Sangeet: And that’s precisely my point. My point is not that labor was his capital, it was his talent. To the extent that talent, extract value from technology, it is able to position itself closer to capital, because capital needs to allocate itself towards maximizing the returns for technology, and talent is the mechanism through which those returns are maximized. So I fully agree that the capital versus labor polarization is Reaganomics, and it’s all those economic, you know, macroeconomic factors and decisions that were taken around the 70s to 80s. But especially in the information economy, the way to maximize the returns on capital has been by maximizing leverage of technology. And that’s where talent comes in. And so the question really is, which side of the technology spectrum do you fall on? Do you end up becoming commoditized? Labor? Do you end up becoming a mechanism through which the returns on technology can be maximized? So that’s, that’s the key idea, which, then essentially takes us to another aspect, which is the AI, unlike previous technologies, is self learning. And that then starts having an impact on talent as well, because one of the advantages of talent has been learning advantages, a lot of what we consider labor, and we’re really going to be moved far from the traditional blue collar white collar distinction that used to be there. That’s a very industrial distinction. The talent versus labor distinction to a large extent is to what extent does a learning advantage lead to an improvement in your skill premium? And what AI again, does it attack that learning advantage? Because AI is a learning technology as well.
Ross: It’s still not necessarily in the sense of so…if we are so to your point in what you’re right, I mean, the key point is that we have substitutability or complementarity of technology to human roles. So, in some cases, if it is substituting tasks within broader roles than that, it’s clearly been able to reframe the original role, others if it can act as a complement, then augments the value created in that role. So this from there, we this, I mean, one of the frames here is around is this is not a steady state system, in terms of there being defined roles or defined ways in which values are created. So as we start to see an evolution of value creation, the economic evolution of what the OR function of organizations for the roles of humans, those start to be complemented by AI in different ways.

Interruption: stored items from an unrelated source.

(** Without a driver on both sides the aggregator raises. *)
Lemma no_overlap_raises (practice_data : list (list PracticeRow.t))
    (qualifying_data : list QualRow.t) :
  (forall q, In q qualifying_data ->
             dict_lookup (driver_scores_of (List.concat practice_data)) (QualRow.Driver q) = None) ->
  exists e, calculate_prediction_score practice_data qualifying_data = Raise e.
Proof.
  intros Hno.
  destruct (calculate_prediction_score practice_data qualifying_data) as [ranking|e] eqn:E;
    [|now exists e].
  exfalso. apply calculate_prediction_score_Ok in E as [Hne _].
  destruct (final_rows _ qualifying_data) as [|r rows] eqn:F; [now apply Hne|].
  assert (Hin : In r (final_rows (driver_scores_of (List.concat practice_data)) qualifying_data))
    by (rewrite F; now left).
  apply final_rows_In in Hin as (q & data & Hq & Hl & _).
  rewrite (Hno q Hq) in Hl. discriminate.
Qed.

(** A returned ranking holds exactly the drivers with a qualifying row and
    a practice profile. *)
Lemma ranking_drivers (practice_data : list (list PracticeRow.t))
    (qualifying_data : list QualRow.t) (ranking : list Prediction.t) (driver : string) :
  calculate_prediction_score practice_data qualifying_data = Ok ranking ->
  In driver (map Prediction.Driver ranking) <->
  In driver (map QualRow.Driver qualifying_data)
  /\ dict_lookup (driver_scores_of (List.concat practice_data)) driver <> None.
Proof.
  intros H. apply calculate_prediction_score_Ok in H as [_ ->].
  rewrite in_map_iff. split.
  - intros (r & <- & Hr).
    apply (Permutation_in _ (Permutation_sym (ascending_perm _))) in Hr.
    apply final_rows_In in Hr as (q & data & Hq & Hl & ->). cbn. split.
    + now apply in_map.
    + congruence.
  - intros [Hq Hl]. apply in_map_iff in Hq as (q & <- & Hq).
    destruct (dict_lookup _ (QualRow.Driver q)) as [data|] eqn:E; [|contradiction].
    exists (final_row q data). split; [reflexivity|].
    apply (Permutation_in _ (ascending_perm _)).
    apply final_rows_In. now exists q, data.
Qed.

Lemma sorted_head_least (first : Prediction.t) (rest : list Prediction.t) (r : Prediction.t) :
  StronglySorted score_le (first :: rest) -> In r (first :: rest) -> score_le first r.
Proof.
  intros Hs [<-|Hr].
  - unfold score_le. apply Qle_refl.
  - apply StronglySorted_inv in Hs as [_ Hall].
    rewrite Forall_forall in Hall. now apply Hall.
Qed.

End Ranking.

(** * The score aggregator: formula, order and overlap *)

(** C1: whenever some driver has both a practice profile and a qualifying
    row, the aggregator returns a ranking; every such driver has a row in
    it whose final score is grid position times 0.6 plus practice score
    times 0.4 over 100; every row of the ranking satisfies that formula;
    the ranking is in ascending order of final score, so that its first row
    has the lowest final score. *)
Theorem final_score_and_order (practice_data : list (list PracticeRow.t))
    (qualifying_data : list QualRow.t) :
  (exists q, In q qualifying_data
             /\ dict_lookup (driver_scores_of (List.concat practice_data)) (QualRow.Driver q)
                <> None) ->
  exists ranking,
    calculate_prediction_score practice_data qualifying_data = Ok ranking
    /\ (forall q data,
          In q qualifying_data ->
          dict_lookup (driver_scores_of (List.concat practice_data)) (QualRow.Driver q)
          = Some data ->
          exists r, In r ranking
                    /\ Prediction.Driver r = QualRow.Driver q
                    /\ Prediction.QualifyingPosition r = QualRow.QualifyingPosition q
                    /\ Prediction.PracticeScore r = Profile.PracticeScore data
                    /\ Prediction.FinalScore r
                       = QualRow.QualifyingPosition q * 0.6
                         + Profile.PracticeScore data * 0.4 / 100)
    /\ (forall r, In r ranking ->
                  Prediction.FinalScore r
                  = Prediction.QualifyingPosition r * 0.6
                    + Prediction.PracticeScore r * 0.4 / 100)
    /\ StronglySorted score_le ranking
    /\ (forall first rest r,
          ranking = first :: rest -> In r ranking ->
          Prediction.FinalScore first <= Prediction.FinalScore r).
Proof.
  intros (q0 & Hq0 & Hl0).
  set (rows := final_rows (driver_scores_of (List.concat practice_data)) qualifying_data).
  assert (Hne : rows <> []).
  { destruct (dict_lookup _ (QualRow.Driver q0)) as [data0|] eqn:E; [|contradiction].
    assert (Hin : In (final_row q0 data0) rows)
      by (apply final_rows_In; now exists q0, data0).
    intros Hnil. rewrite Hnil in Hin. contradiction. }
  exists (ascending rows). split; [now apply calculate_prediction_score_unfold|].
  split; [|split; [|split]].
  - intros q data Hq Hl. exists (final_row q data).
    split; [|now cbn].
    apply (Permutation_in _ (ascending_perm _)).
    apply final_rows_In. now exists q, data.
  - intros r Hr.
    apply (Permutation_in _ (Permutation_sym (ascending_perm _))) in Hr.
    apply final_rows_In in Hr as (q & data & _ & _ & ->). reflexivity.
  - apply ascending_sorted.
  - intros first rest r Heq Hr.
    apply (sorted_head_least first rest r); rewrite <- Heq; [apply ascending_sorted | exact Hr].
Qed.

Lemma final_score_and_order_witness :
  exists ranking,
    calculate_prediction_score Example3.practice_data Example3.qualifying_data = Ok ranking
    /\ StronglySorted score_le ranking.
Proof.
  destruct (final_score_and_order Example3.practice_data Example3.qualifying_data)
    as (ranking & Hok & _ & _ & Hsorted & _).
  - exists (QualRow.mk "B" 1 None None None). split; [now left|].
    vm_compute. discriminate.
  - exists ranking. split; [exact Hok | exact Hsorted].
Defined.

(** C5, at an input without a driver on both sides, and at an empty
    qualifying frame: the aggregator does not return an empty ranking, it
    raises [KeyError: 'FinalScore']. *)
Theorem no_overlap_KeyError :
  calculate_prediction_score NoOverlap.practice_data NoOverlap.qualifying_data
  = Raise (KeyError "FinalScore")
  /\ calculate_prediction_score NoOverlap.practice_data [] = Raise (KeyError "FinalScore").
Proof.
  split; vm_compute; reflexivity.
Qed.

(** ** Profiles: weights, weighted average, consistency *)

Lemma has_fastest_lap_filter_nil (rows : list PracticeRow.t) :
  filter has_fastest_lap rows = [] <->
  (forall row, In row rows -> PracticeRow.FastestLap row = None).
Proof.
  split.
  - intros Hnil row Hin.
    destruct (PracticeRow.FastestLap row) as [t|] eqn:E; [|reflexivity].
    assert (H : In row (filter has_fastest_lap rows)).
    { apply filter_In. split; [exact Hin|]. unfold has_fastest_lap. now rewrite E. }
    rewrite Hnil in H. contradiction.
  - intros Hall. destruct (filter has_fastest_lap rows) as [|row l] eqn:E; [reflexivity|].
    assert (H : In row (filter has_fastest_lap rows)) by (rewrite E; now left).
    apply filter_In in H as [Hin Hf]. unfold has_fastest_lap in Hf.
    rewrite (Hall row Hin) in Hf. discriminate.
Qed.

Lemma rows_of_In (all_practice : list PracticeRow.t) (driver : string) (row : PracticeRow.t) :
  In row (rows_of all_practice driver) <->
  In row all_practice /\ PracticeRow.Driver row = driver.
Proof.
  unfold rows_of. rewrite filter_In. now rewrite String.eqb_eq.
Qed.

(** C2: a driver with at least one session whose fastest lap is defined
    gets a profile whose average fastest lap is the sum of time times
    weight over the sum of the weights, both taken over the driver's
    sessions with a defined fastest lap; a driver without any defined
    fastest lap gets no profile and is in no ranking the aggregator
    returns. *)
Theorem weighted_average_fastest_lap (practice_data : list (list PracticeRow.t))
    (driver : string) :
  ((exists row, In row (List.concat practice_data)
                /\ PracticeRow.Driver row = driver
                /\ PracticeRow.FastestLap row <> None) ->
   exists p,
     dict_lookup (driver_scores_of (List.concat practice_data)) driver = Some p
     /\ Profile.AvgFastestLap p
        = weighted_average
            (filter has_fastest_lap (rows_of (List.concat practice_data) driver)))
  /\ ((forall row, In row (List.concat practice_data) ->
                   PracticeRow.Driver row = driver ->
                   PracticeRow.FastestLap row = None) ->
      dict_lookup (driver_scores_of (List.concat practice_data)) driver = None
      /\ forall qualifying_data ranking,
           calculate_prediction_score practice_data qualifying_data = Ok ranking ->
           ~ In driver (map Prediction.Driver ranking)).
Proof.
  set (all_practice := List.concat practice_data).
  split.
  - intros (row & Hin & Hd & Hf).
    rewrite lookup_driver_scores, practice_profile_spec. cbv zeta.
    destruct (filter has_fastest_lap (rows_of all_practice driver)) as [|r l] eqn:E.
    + exfalso. apply Hf.
      apply (proj1 (has_fastest_lap_filter_nil _) E). now apply rows_of_In.
    + eexists. split; reflexivity.
  - intros Hnone.
    assert (Hl : dict_lookup (driver_scores_of all_practice) driver = None).
    { rewrite lookup_driver_scores, practice_profile_spec. cbv zeta.
      replace (filter has_fastest_lap (rows_of all_practice driver)) with (@nil PracticeRow.t);
        [reflexivity|].
      symmetry. apply has_fastest_lap_filter_nil.
      intros row Hr. apply rows_of_In in Hr as [Hin Hd]. now apply Hnone. }
    split; [exact Hl|].
    intros qualifying_data ranking Hok Hin.
    apply (ranking_drivers _ _ _ driver Hok) in Hin as [_ Hsome].
    now apply Hsome.
Qed.

Lemma weighted_average_fastest_lap_witness :
  (exists p,
     dict_lookup (driver_scores_of (List.concat Mixed.practice_data)) "A" = Some p
     /\ Profile.AvgFastestLap p == 89.3)
  /\ dict_lookup (driver_scores_of (List.concat Mixed.practice_data)) "D" = None.
Proof.
  split.
  - destruct (proj1 (weighted_average_fastest_lap Mixed.practice_data "A")) as (p & Hl & Ha).
    + exists (PracticeRow.mk "A" (Some 90.0) (Some 91.0) (Some 0.2) 20 "FP1").
      split; [now left | split; [reflexivity | discriminate]].
    + exists p. split; [exact Hl|]. rewrite Ha. vm_compute. reflexivity.
  - apply (proj2 (weighted_average_fastest_lap Mixed.practice_data "D")).
    intros row Hin Hd. vm_compute in Hin.
    repeat (destruct Hin as [<-|Hin]; [first [reflexivity | discriminate Hd]|]).
    contradiction.
Defined.

(** C3, as stated, fails: a session name that is not in the table, here
    the provider's name of the sprint qualifying, has weight 0.2 and not
    0.25. *)
Lemma unrecognized_session_weight_counterexample :
  dict_lookup session_weights "Sprint Shootout" = None
  /\ ~ session_weight "Sprint Shootout" == 0.25.
Proof.
  split; [reflexivity|]. vm_compute. discriminate.
Qed.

Sangeet: The thing is that we are gradually building out this thing as we go through this conversation, I mean, I’m neither claiming that that’s static, the pie is not fixed, the pie keeps changing, how that how the pie gets distributed, keeps changing as well. And so the distinction in terms of where you land in terms of talent versus capital becomes important. Now, where you land in terms of talent versus capital has two more aspects to it. One, going back to the point is, is when, when technology impacts jobs – jobs are a bundle of tasks. And when technology impacts jobs, most technologies typically substitute certain tasks. Now to the extent that those tasks enable you to command a skill premium, because you end up doing a lot of things at work, not everything is what you’re paid for. Some of those things are just business as usual, to the extent that those tasks do not impact your ability to charge a skill premium, you can re-bundle around the other tasks and continue to charge a skill premium or even up level, but to the extent that they do, that is where, you know, if you’re a writer, and you’re primarily being paid to write content, and you’re not being paid so much to send emails, and you’re not to a large extent, or attend meetings, and to a large extent, your primary skill premium enhancing task has been impacted, you need to immediately start thinking, Well, how do you rebound? Well, maybe there’s an advantage now not in the writing in itself, it’s in the fellowship that I’ve gained, it’s in the relationships that I have. It’s in the unique insight that I have about a particular issue. So that re-bundling is key. So what’s really important is if you look at your job bundle, the job is a bundle of tasks. Wait, where are you chatting about a skill premium? And what’s the impact of AI on that, is that enhancing that, is that substituting that? I think that becomes a key aspect over here.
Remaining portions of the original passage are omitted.